__EXERCISE PROMPT__: Your answer should be the lines below from the one holding "#[global] Instance Pos_eq_dec" through the one holding "Record Block := BlockOf", copied exactly and with nothing else.

__DATA LISTING__:
(** * pyBloxorz: block geometry and breadth-first solver

    Shallow embedding of [solver/solver.py].

    - Python integers are unbounded, so rows and columns are [Z].
    - [Block.__post_init__] asserts on every construction; the constructor
      is the partial function [mkBlock], and every method that builds a
      block returns an [option].
    - The [Solver] object keeps its explored set and its queue as
      attributes; [solve] is a state transformer over the record [Solver].
      The [while] loop is run with fuel, one unit per test of its condition.
    - The terrain callback is taken to be a pure total function. *)

From stdpp Require Import gmap list.

Open Scope Z_scope.

(** ** Moves and positions *)

Inductive Move := UP | RIGHT | DOWN | LEFT.

Record Pos := mkPos { row : Z; col : Z }.

Module PosOps.
Definition drow (p : Pos) (d : Z) : Pos := mkPos (row p + d) (col p).
Definition dcol (p : Pos) (d : Z) : Pos := mkPos (row p) (col p + d).
End PosOps.

#[global] Instance Move_eq_dec : EqDecision Move.
Proof. solve_decision. Defined.

#[global] Instance Pos_eq_dec : EqDecision Pos.
Proof. solve_decision. Defined.

#[global] Instance Pos_countable : Countable Pos.
Proof.
  refine (inj_countable' (fun p => (row p, col p))
                         (fun rc => mkPos rc.1 rc.2) _).
  by intros [].
Defined.

(** ** Blocks *)

Record Block := BlockOf { b1 : Pos; b2 : Pos }.

#[global] Instance Block_eq_dec : EqDecision Block.
Proof. solve_decision. Defined.

#[global] Instance Block_countable : Countable Block.
Proof.
  refine (inj_countable' (fun b => (b1 b, b2 b))
                         (fun pq => BlockOf pq.1 pq.2) _).
  by intros [].
Defined.

(** [Block(b1, b2)]: the dataclass constructor followed by the assertion of
    [__post_init__]; [None] stands for the [AssertionError]. *)
Definition mkBlock (p q : Pos) : option Block :=
  if bool_decide (row p <= row q) && bool_decide (col p <= col q)
  then Some (BlockOf p q)
  else None.

Definition drow (b : Block) (d1 d2 : Z) : option Block :=
  mkBlock (PosOps.drow (b1 b) d1) (PosOps.drow (b2 b) d2).

Definition dcol (b : Block) (d1 d2 : Z) : option Block :=
  mkBlock (PosOps.dcol (b1 b) d1) (PosOps.dcol (b2 b) d2).

Definition is_standing (b : Block) : bool := bool_decide (b1 b = b2 b).

Definition left (b : Block) : option Block :=
  if is_standing b then dcol b (-2) (-1)
  else if bool_decide (row (b1 b) = row (b2 b)) then dcol b (-1) (-2)
  else dcol b (-1) (-1).

Definition right (b : Block) : option Block :=
  if is_standing b then dcol b 1 2
  else if bool_decide (row (b1 b) = row (b2 b)) then dcol b 2 1
  else dcol b 1 1.

Definition up (b : Block) : option Block :=
  if is_standing b then drow b (-2) (-1)
  else if bool_decide (row (b1 b) = row (b2 b)) then drow b (-1) (-1)
  else drow b (-1) (-2).

Definition down (b : Block) : option Block :=
  if is_standing b then drow b 1 2
  else if bool_decide (row (b1 b) = row (b2 b)) then drow b 1 1
  else drow b 2 1.

(** [neighbors] builds the four blocks in the order left, right, up, down;
    the first failing assertion aborts the call. *)
Definition neighbors (b : Block) : option (list (Block * Move)) :=
  l ← left b; r ← right b; u ← up b; d ← down b;
  Some [(l, LEFT); (r, RIGHT); (u, UP); (d, DOWN)].

(** The tilt in a given direction, as dispatched by the tags of
    [neighbors]. *)
Definition tilt (m : Move) (b : Block) : option Block :=
  match m with
  | LEFT => left b
  | RIGHT => right b
  | UP => up b
  | DOWN => down b
  end.

(** ** The solver object *)

Definition search_record : Type := Block * list Move.

Record Solver := mkSolver {
  explored : gset Block;
  fifo : list search_record;
  goal : Pos;
  start : Pos;
  terrain : Pos → bool
}.

(** [Solver.__init__] *)
Definition init (start goal : Pos) (terrain : Pos → bool) : Solver :=
  mkSolver ∅ [] goal start terrain.

Definition set_fifo (s : Solver) (q : list search_record) : Solver :=
  mkSolver (explored s) q (goal s) (start s) (terrain s).

Definition add_explored (s : Solver) (b : Block) : Solver :=
  mkSolver (explored s ∪ {[b]}) (fifo s) (goal s) (start s) (terrain s).

(** [self.fifo.put(r)] *)
Definition put (s : Solver) (r : search_record) : Solver :=
  set_fifo s (fifo s ++ [r]).

Definition done (s : Solver) (block : Block) : bool :=
  is_standing block && bool_decide (b1 block = goal s).

Definition is_legal (s : Solver) (p q : Pos) : bool :=
  terrain s p && terrain s q.

(** The body of [for b, m in neighbors]. *)
Fixpoint for_neighbors (s : Solver) (history : list Move)
    (ns : list (Block * Move)) : Solver :=
  match ns with
  | [] => s
  | (b, m) :: ns' =>
      if decide (b ∈ explored s) then for_neighbors s history ns'
      else if negb (is_legal s (b1 b) (b2 b)) then for_neighbors s history ns'
      else for_neighbors (put s (b, history ++ [m])) history ns'
  end.

(** What a call can end in: the fuel of the model ran out, an assertion
    failed, or the call returned a list and left the object in a state. *)
Inductive outcome :=
  | OutOfFuel
  | AssertionError
  | Return (h : list Move) (s : Solver).

(** The [while] loop of [solve]; one unit of fuel per test of the loop
    condition. *)
Fixpoint while_loop (fuel : nat) (s : Solver) : outcome :=
  match fuel with
  | O => OutOfFuel
  | S fuel' =>
      match fifo s with
      | [] => Return [] s
      | (block, history) :: rest =>
          let s := set_fifo s rest in
          if done s block then Return history s
          else
            match neighbors block with
            | None => AssertionError
            | Some ns =>
                let s := add_explored s block in
                while_loop fuel' (for_neighbors s history ns)
            end
      end
  end.

(** [Solver.solve] *)
Definition solve (fuel : nat) (s : Solver) : outcome :=
  match mkBlock (start s) (start s) with
  | None => AssertionError
  | Some b => while_loop fuel (put s (b, []))
  end.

__SOLUTION TO THE EXERCISE__:
#[global] Instance Pos_eq_dec : EqDecision Pos.
Proof. solve_decision. Defined.

#[global] Instance Pos_countable : Countable Pos.
Proof.
  refine (inj_countable' (fun p => (row p, col p))
                         (fun rc => mkPos rc.1 rc.2) _).
  by intros [].
Defined.

(** ** Blocks *)

Record Block := BlockOf { b1 : Pos; b2 : Pos }.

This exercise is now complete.